We received a bulletin right outside the sanctuary door and the greeters offered kid packets to us. We were early so had our pick of seats. The worship participants and pastors were still doing some set up, testing microphones, being both serious and humorous together.
A temple bell was rung, which gently directed attention to the front and signified the start of the service. A member of the Board of Trustees gave a welcome, followed by a word from one of the pastors. The flame of a chalice was lit by a child, and she had a bit of trouble lighting it, but she figured it out and it was lovely to watch. Her name, and parents’ names, were printed in that part of the bulletin. There were three pastors sitting up on the platform the whole service. I pondered how this felt different from a platform with no one but the active leader.
They had a children’s time story and I went forward with both girls. After taking a seat I noticed that all the other kids remained standing the whole time. The leader assured them it was OK to wiggle, which Ila soon did. When the kids were dismissed I was grateful for the adults who volunteered their time to watch my children. Eve’s age would normally be in the service, but it was a “Justice Sunday” and they had their own session, talking about gender and transgender and current cultural attitudes and related laws.

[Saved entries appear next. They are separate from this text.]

(** A call. *)
Lemma project_call j item name args star st st' :
  items !! j = Some item -> call_of item = Some (name, args, star) -> st.2 = length (calls_from 0 (take j items)) ->
  project_aggregate_item select (calls_from 0 items) gb aggs scope j st = Ok st' ->
  exists e c, st' = (st.1.1 ++ [e], st.1.2 ++ [c], S st.2) /\ group_item_binds gb aggs item e c.
Proof.
  intros Hj Hc Hn HS. unfold project_aggregate_item in HS. destruct st as [[exprs columns] next]. cbn [fst snd] in *.
  rewrite (is_aggregate_item_spec 0 items j item Hj : is_aggregate_item _ j = _), Hc in HS. cbn in HS.
  apply bind_Ok_inv in HS as (agg & Hagg%vec_get_Ok & HS). apply bind_Ok_inv in HS as (ty & Hty & HS).
  apply bind_Ok_inv in HS as (ai & Hai%vec_get_Ok & [= <-]). rewrite Hn, (call_index 0 items j item name args star Hj Hc) in Hai. injection Hai as <-.
  pose proof Hagg as HB. rewrite Hn in HB.
  pose proof (Forall2_lookup_lr _ _ _ _ _ _ Haggs (call_index 0 items j item name args star Hj Hc) HB) as HB'. clear HB. rename HB' into HB.
  cbn [item_name item_args item_star] in HB. destruct (BindAggregateCall_spec name args star agg HB) as [Hcall Hwf].
  pose proof (item_not_wildcard j item Hj) as Hw. unfold call_of in Hc. rewrite Hw in Hc.
  destruct (expression item) as [[| | | |name' args' star']|] eqn:He; try done. injection Hc as -> -> ->.
  pose proof (lookup_lt_Some _ _ _ Hagg) as Hlt. rewrite u32_id by (unfold is_u32; lia).
  eexists _, _. split; [done|]. split; [unfold item_headers; by rewrite Hw, He|].
  exists (length gb + next)%nat, (mk_ref kAggregateOutputBindingId (Z.of_nat (length gb + next)) ty). split_and!; [done..| |].
  - rewrite lookup_app_r, length_map, Nat.add_sub', list_lookup_fmap, Hagg by (rewrite length_map; lia). simpl. f_equal.
    by apply AggregateOutputTypeId_spec.
  - intros key rows Hkey. rewrite lookup_app_r, Hkey, Nat.add_sub', list_lookup_fmap, Hagg by lia. simpl. f_equal.
    unfold group_cell. rewrite He, Hcall. done.
Qed.

(** A grouping column. *)
Lemma project_column j item st st' :
  items !! j = Some item -> call_of item = None ->
  project_aggregate_item select (calls_from 0 items) gb aggs scope j st = Ok st' ->
  exists e c, st' = (st.1.1 ++ [e], st.1.2 ++ [c], st.2) /\ group_item_binds gb aggs item e c.
Proof.
  intros Hj Hc HS. unfold project_aggregate_item in HS. destruct st as [[exprs columns] next]. cbn [fst snd] in *.
  rewrite (is_aggregate_item_spec 0 items j item Hj : is_aggregate_item _ j = _), Hc in HS. cbn in HS.
  rewrite (proj2 (vec_get_Ok _ _ _) Hj), bind_Ok in HS. pose proof (item_not_wildcard j item Hj) as Hw.
  apply bind_Ok_inv in HS as (e & He & HS). unfold item_expression in He. destruct (expression item) as [e'|] eqn:Hexpr; [|done]. injection He as ->.
  destruct e as [name| | | |]; try done. apply bind_Ok_inv in HS as (ref & Hr & [= <-]).
  destruct (check_grouped_spec items gb j item name Hgrouped Hj Hc Hexpr) as (ref' & Hr' & Hcontains). rewrite Hr in Hr'. injection Hr' as <-.
  destruct (position_of_spec gb ref Hcontains) as (key & Hkey & Hsame & Hlt). rewrite u32_id by (unfold is_u32; lia).
  destruct (Resolve_in_scope scope Hscope _ _ Hr) as [Hcol (_ & Hty & _)].
  eexists _, _. split; [done|]. split; [unfold item_headers; by rewrite Hw, Hexpr|].
  exists (position_of gb ref), (mk_ref kAggregateOutputBindingId (Z.of_nat (position_of gb ref)) (ref_type ref)). split_and!; [done..| |].
  - rewrite lookup_app_l, list_lookup_fmap, Hkey by (rewrite length_map; lia). simpl. f_equal.
    pose proof (Forall_lookup_1 _ _ _ _ Hgb Hkey) as (_ & Hkty & _). unfold same_column in Hsame.
    apply andb_true_iff in Hsame as [E1%Z.eqb_eq E2%Z.eqb_eq]. rewrite E1, E2 in Hkty. congruence.
  - intros k rows Hk. destruct (lookup_lt_is_Some_2 k (position_of gb ref)) as [v Hv]; [lia|]. rewrite lookup_app_l, Hv by lia. f_equal.
    unfold group_cell. rewrite Hexpr, Hcol. simpl. symmetry. by apply key_env_position.
Qed.

Lemma project_groups_spec exprs columns next :
  for_range 0 (length items) (project_aggregate_item select (calls_from 0 items) gb aggs scope) ([], [], 0%nat) = Ok (exprs, columns, next) ->
  length columns = length exprs /\ Forall2 (fun item ec => group_item_binds gb aggs item ec.1 ec.2) items (zip exprs columns).
Proof.
  intros HB. apply (for_range_Ok (fun n st => st.2 = length (calls_from 0 (take n items)) /\ length st.1.2 = length st.1.1 /\
    Forall2 (fun item ec => group_item_binds gb aggs item ec.1 ec.2) (take n items) (zip st.1.1 st.1.2))) in HB;
    [rewrite Nat.add_0_l, firstn_all in HB; by destruct HB| |by split_and!].
  intros j st st' Hj (Hn & Hl & HF) HS. destruct (lookup_lt_is_Some_2 items j) as [item Hitem]; [lia|].
  rewrite (take_S_r _ _ _ Hitem), calls_from_app, length_app, length_take, Nat.min_l by lia. cbn [calls_from Nat.add].
  assert (exists e c next', st' = (st.1.1 ++ [e], st.1.2 ++ [c], next') /\ group_item_binds gb aggs item e c /\
    next' = (st.2 + match call_of item with Some _ => 1 | None => 0 end)%nat) as (e & c & next' & -> & Hb & ->).
  { destruct (call_of item) as [[[name args] star]|] eqn:Hc.
    - destruct (project_call j item name args star st st' Hitem Hc Hn HS) as (e & c & -> & Hb). exists e, c, (S st.2). split_and!; [done..|lia].
    - destruct (project_column j item st st' Hitem Hc HS) as (e & c & -> & Hb). exists e, c, st.2. split_and!; [done..|lia]. }
  cbn [fst snd]. split_and!.
  - rewrite Hn. by destruct (call_of item) as [[[? ?] ?]|].
  - rewrite !length_app. simpl. lia.
  - rewrite zip_with_app by done. apply Forall2_app; [done|]. constructor; [exact Hb|constructor].
Qed.

End Project.

End Groups.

There was a time of extended silence after one of the songs, which I greatly appreciated. There were two readings, one from Anne Lamott, one a rabbinic tale which was told from memory.
A guest speaker, a UU pastor, told a story about how a trip with her congregation’s youth to Transylvania, one of the places Unitarianism began, transformed the youth in understanding their faith. It made me wonder if, every four years, we could take our youth on a learning trip to the early Anabaptist sites in Europe. We could pull that off, right?

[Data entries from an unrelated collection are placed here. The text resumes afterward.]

(* ===== verification/ReadOnly.v ===== *)
(** Queries only read: whatever a tree of operators is, and however a call of [GetNext] ends,
    the file is the same afterwards and no frame of the pool has become dirty. *)

From S2P Require Import Prelude ByteIO Footer Disk Replacer BufferPool Schema Chunk Operators HashJoin Aggregate Layout Pages Scan Optimizer.

(** ** Code that keeps a relation *)

(** Whatever its outcome, [m] leaves a state related to the one it was run in. *)
Definition keeping {W A} (R : W -> W -> Prop) (m : io W A) : Prop := forall w r w', m w = (r, w') -> R w w'.

Create HintDb keeping discriminated.

Section Keeping.
Context {W : Type} (R : W -> W -> Prop) `{!PreOrder R}.

Lemma keeping_ret {A} (a : A) : keeping R (mret a).
Proof. intros w r w' [= <- <-]. reflexivity. Qed.

Lemma keeping_lift {A} (r : result A) : keeping R (io_lift r).
Proof. intros w r' w' [= <- <-]. reflexivity. Qed.

Lemma keeping_throw {A} e : keeping R (io_throw e : io W A).
Proof. intros w r w' [= <- <-]. reflexivity. Qed.

Lemma keeping_get : keeping R io_get.
Proof. intros w r w' [= <- <-]. reflexivity. Qed.

Lemma keeping_bind {A B} (m : io W A) (k : A -> io W B) :
  keeping R m -> (forall a, keeping R (k a)) -> keeping R (m ≫= k).
Proof.
  intros Hm Hk w r w' HB. unfold mbind, io_bind in HB. destruct (m w) as [[a|e| |] w1] eqn:E; [|by simplify_eq; eapply Hm..].
  etransitivity; [by eapply Hm|by eapply Hk].
Qed.

Lemma keeping_for_range {St} lo n (body : nat -> St -> io W St) st :
  (forall i st, keeping R (body i st)) -> keeping R (for_range lo n body st).
Proof. intros Hb. revert lo st. induction n as [|n IH]; intros lo st; [apply keeping_ret|]. apply keeping_bind; [apply Hb|intros; apply IH]. Qed.

Lemma keeping_for_each {X St} (xs : list X) (body : X -> St -> io W St) st :
  (forall x st, keeping R (body x st)) -> keeping R (for_each xs body st).
Proof. intros Hb. revert st. induction xs as [|x xs IH]; intros st; [apply keeping_ret|]. apply keeping_bind; [apply Hb|intros; apply IH]. Qed.

End Keeping.

(** Follows the code: loops and sequences become their bodies. *)
Ltac keep :=
  repeat first
    [ solve [eauto with keeping]
    | apply keeping_ret; apply _ | apply keeping_lift; apply _ | apply keeping_throw; apply _ | apply keeping_get; apply _
    | apply keeping_bind; [apply _| |intros ?]
    | apply keeping_for_range; [apply _|intros ? ?]
    | apply keeping_for_each; [apply _|intros ? ?]
    | case_match ].

(** ** The store *)

Definition clean (p : BufferPool) : Prop := Forall (fun m => is_dirty m = false) (frames_ p).

Section Reads.
Context {F : Type} `{PosixFile F}.

(** What reading does to a store whose pool has no dirty frame. *)
Definition reads (s s' : Store F) : Prop := clean (pool_ s) -> clean (pool_ s') /\ disk_ s' = disk_ s.

#[global] Instance reads_preorder : PreOrder reads.
Proof.
  split; [done|]. intros s1 s2 s3 H12 H23 Hc. destruct (H12 Hc) as [Hc2 Hd2]. destruct (H23 Hc2) as [Hc3 Hd3]. split; [done|congruence].
Qed.

Lemma clean_new n : clean (new_pool n).
Proof. unfold clean, new_pool. simpl. by apply Forall_replicate. Qed.

Lemma clean_get p f m : clean p -> vec_get (frames_ p) f = Ok m -> is_dirty m = false.
Proof. intros Hc Hm%vec_get_Ok. by eapply Forall_lookup_1 in Hc. Qed.

Lemma clean_put p f m p' r : clean p -> is_dirty m = false -> put_frame f m p = (r, p') -> clean p'.
Proof.
  intros Hc Hm. unfold put_frame, vec_set. case_decide; intros [= <- <-]; [|done]. by apply Forall_insert.
Qed.

Lemma ReadPages_disk p n (d d' : DiskManager F) r : ReadPages p n d = (r, d') -> d' = d.
Proof. unfold ReadPages, read_all, io_throw. intros HR. by repeat case_match; simplify_eq. Qed.

Lemma touch_clean f p r p' : touch f p = (r, p') -> clean p -> clean p'.
Proof. intros [Hf _]%touch_pool. unfold clean. by rewrite Hf. Qed.

Lemma release_frame_reads f : keeping reads (release_frame f : io (Store F) unit).
Proof.
  intros s r s' HR Hc. unfold release_frame, write_back, mbind, io_bind, mret, io_ret, on_pool, io_zoom, frame_at, page_table_erase in HR.
  destruct (vec_get (frames_ (pool_ s)) f) as [m|e| |] eqn:Hm; [|by simplify_eq..].
  rewrite (clean_get _ _ _ Hc Hm) in HR. destruct (in_use m); by simplify_eq/=.
Qed.

Lemma fill_frame_reads f p : keeping reads (fill_frame f p).
Proof.
  intros s r s' HF Hc. unfold fill_frame, mbind, io_bind, mret, io_ret, on_pool, on_disk, io_zoom, pool_write, page_table_put in HF.
  destruct (ReadPages p 1 (disk_ s)) as [rd d] eqn:ER. apply ReadPages_disk in ER as ->.
  destruct rd as [data|e| |]; [|by simplify_eq..]. case_decide; [|by simplify_eq]. simpl in HF.
  match type of HF with context [put_frame f ?m ?p'] => destruct (put_frame f m p') as [rp pp] eqn:Hp end.
  apply clean_put in Hp; [|done..]. destruct rp; [|by simplify_eq..]. simpl in HF.
  match type of HF with context [touch f ?p'] => destruct (touch f p') as [rt pt] eqn:Ht end.
  apply touch_clean in Ht; [|done]. destruct rt; by simplify_eq/=.
Qed.

Lemma FetchPage_reads p : keeping reads (FetchPage p).
Proof.
  intros s r s' HF Hc. unfold FetchPage in HF. destruct (page_table_ (pool_ s) !! p) as [f|].
  - unfold mbind, io_bind, mret, io_ret, on_pool, io_zoom, frame_at in HF.
    destruct (vec_get (frames_ (pool_ s)) f) as [m|e| |] eqn:Hm; [|by simplify_eq..].
    match type of HF with context [put_frame f ?m ?p'] => destruct (put_frame f m p') as [rp pp] eqn:Hp end.
    apply clean_put in Hp; [|done|exact (clean_get _ _ _ Hc Hm)]. destruct rp; [|by simplify_eq..].
    destruct (touch f pp) as [rt pt] eqn:Ht. apply touch_clean in Ht; [|done]. destruct rt; by simplify_eq/=.
  - revert HF Hc. apply (keeping_bind reads (on_pool FindFreeFrame)).
    + intros s1 r1 s1' HFF Hc. pose proof (FindFreeFrame_pool _ _ _ HFF) as [Hf _]. unfold clean. rewrite Hf. split; [done|].
      unfold on_pool, io_zoom in HFF. destruct (FindFreeFrame (pool_ s1)); by simplify_eq/=.
    + intros [f|]; [|apply (keeping_throw reads)]. apply (keeping_bind reads); [apply release_frame_reads|intros _; apply fill_frame_reads].
Qed.

Lemma UnpinPage_reads p : keeping reads (on_pool (UnpinPage p false) : io (Store F) unit).
Proof.
  intros s r s' HU Hc. unfold on_pool, io_zoom, UnpinPage, mbind, io_bind, frame_at, mret, io_ret in HU.
  destruct (page_table_ (pool_ s) !! p) as [f|]; [|by simplify_eq/=].
  destruct (vec_get (frames_ (pool_ s)) f) as [m|e| |] eqn:Hm; [|by simplify_eq/=..].
  case_decide; [by simplify_eq/=|].
  match type of HU with context [put_frame f ?m ?p'] => destruct (put_frame f m p') as [rp pp] eqn:Hp end.
  apply clean_put in Hp; [|done|simpl; by rewrite (clean_get _ _ _ Hc Hm)]. destruct rp; [|by simplify_eq/=..].
  case_decide; [|by simplify_eq/=].
  match type of HU with context [with_replacer ?o ?p'] => destruct (with_replacer o p') as [rw pw] eqn:Hw end.
  apply with_replacer_pool in Hw as [Hf _]. unfold clean in *. simplify_eq/=. by rewrite Hf.
Qed.

Lemma pool_read_reads ptr n : keeping reads (on_pool (pool_read ptr n) : io (Store F) (list byte)).
Proof. intros s r s' HR Hc. unfold on_pool, io_zoom, pool_read in HR. case_decide; simplify_eq; done. Qed.

#[local] Hint Resolve FetchPage_reads UnpinPage_reads pool_read_reads : keeping.

(** The destructor of a clean pool writes nothing. *)
Lemma pool_destroy_clean s : clean (pool_ s) -> pool_destroy s = (Ok tt, s).
Proof.
  intros Hc. unfold pool_destroy.
  destruct (for_range_io_inv (fun _ _ w => w = s) (fun i (_ : unit) =>
    m ← on_pool (frame_at i); if in_use m && is_dirty m then write_back i m else mret tt) 0 (length (frames_ (pool_ s))) tt s)
    as ([] & w & HR & ->); [|done|done].
  intros i [] w Hi ->. destruct (lookup_lt_is_Some_2 (frames_ (pool_ s)) i) as [m Hm]; [lia|]. apply vec_get_Ok in Hm.
  exists tt, s. split; [|done]. unfold mbind, io_bind, on_pool, io_zoom, frame_at. rewrite Hm, (clean_get _ _ _ Hc Hm), andb_false_r. by destruct s.
Qed.

(** ** The operators *)

Lemma with_page_reads {A} p (body : nat -> io (Store F) A) : (forall ptr, keeping reads (body ptr)) -> keeping reads (with_page p body).
Proof. intros Hb. unfold with_page. keep. Qed.

Lemma copy_page_reads p : keeping reads (copy_page p).
Proof. apply with_page_reads. intros. apply pool_read_reads. Qed.

Lemma FetchWholeRegion_reads range : keeping reads (FetchWholeRegion range).
Proof. unfold FetchWholeRegion. pose proof copy_page_reads. keep. Qed.

#[local] Hint Resolve copy_page_reads FetchWholeRegion_reads : keeping.

Lemma fetch_data_pages_reads fuel first last p scratch : keeping reads (fetch_data_pages fuel first last p scratch).
Proof. revert p scratch. induction fuel as [|fuel IH]; intros p scratch; simpl; keep. Qed.

#[local] Hint Resolve fetch_data_pages_reads : keeping.

Lemma AppendColumn_reads table v chunk rg o a n : keeping reads (AppendColumn table v chunk rg o a n).
Proof.
  unfold AppendColumn. apply keeping_bind; [apply _|keep|]. intros column.
  destruct (type column); unfold AppendFixedWidth, AppendVarchar;
    repeat first [apply with_page_reads; intros | progress keep].
Qed.

(** [GetNext] of an operator keeps the store. *)
Definition quiet_operator {S} (op : Operator (Store F) S) : Prop := forall fuel s, keeping reads (@GetNext _ _ op fuel s).

Lemma scan_reads : quiet_operator SeqScanOperator_op.
Proof. intros fuel op. unfold GetNext, SeqScanOperator_op, scan_vector. pose proof AppendColumn_reads. keep. Qed.

Lemma drain_reads {S St} `{Op : Operator (Store F) S} fuel n consume (child : S) (st : St) :
  quiet_operator Op -> keeping reads (drain_child fuel n consume child st).
Proof. intros Hop. revert child st. induction n as [|n IH]; intros child st; simpl; unfold quiet_operator in Hop; keep. Qed.

Lemma tree_reads shape : quiet_operator (tree_op shape).
Proof.
  induction shape as [|child IH|child IH|build IHb probe IHp|child IH]; intros fuel op; unfold quiet_operator in *.
  - apply scan_reads.
  - unfold GetNext at 1. simpl. unfold FilterOperator_op. keep.
  - unfold GetNext at 1. simpl. unfold ProjectionOperator_op. keep.
  - unfold GetNext at 1. simpl. unfold HashJoinOperator_op, BuildPhase, ProbeNext.
    pose proof (fun f n c => drain_reads f n (St := BuildTable) c (Op := tree_op build)). keep.
  - unfold GetNext at 1. simpl. unfold AggregationOperator_op, Drain.
    pose proof (fun f n c => drain_reads f n (St := AggState) c (Op := tree_op child)). keep.
Qed.

Lemma any_reads : quiet_operator AnyOperator_op.
Proof. intros fuel [shape op]. unfold GetNext, AnyOperator_op. simpl. pose proof (tree_reads shape fuel op). keep. Qed.

End Reads.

At a couple points in the service the microphone didn’t function properly. You remember these kinds of things, for some reason.
I was conscious of how many times they said “Unitarian Universalist” throughout the service and wondered how many times, on average, we say “Mennonite.”
There was a blessing to end the service and everyone joined hands in a way that made it seem like that’s what they do every week. The extinguishing of the chalice was part of the service, and a note in the bulletin said, “We extinguish this flame, but not the light of meaning, the warmth of community, or the fire of commitment. These we carry in our hearts and out into all the world.”
A couple people smiled my way as I left the sanctuary. I had a brief conversation in the foyer with someone I know through BREAD. He mentioned how important the congregation is to him. There was a stand selling fair trade coffee. I went and found the girls and we headed out of the church to go get ready to drive toward the wildflowers, talking about transgender, why they didn’t read from the Bible, and what a nice day it was for a hike. I did feel like I was carrying a flame in my heart throughout the day.
On a related note: May 29th we’ll be cancelling worship at CMC (as renovations are in full swing) and encourage everyone to worship at a congregation that is predominantly non-white. We hope this contributes to our learning of Black Lives Matter and antiracism. I hope we can tell stories about what we experience. We’ll be providing a list of suggested places to worship that day.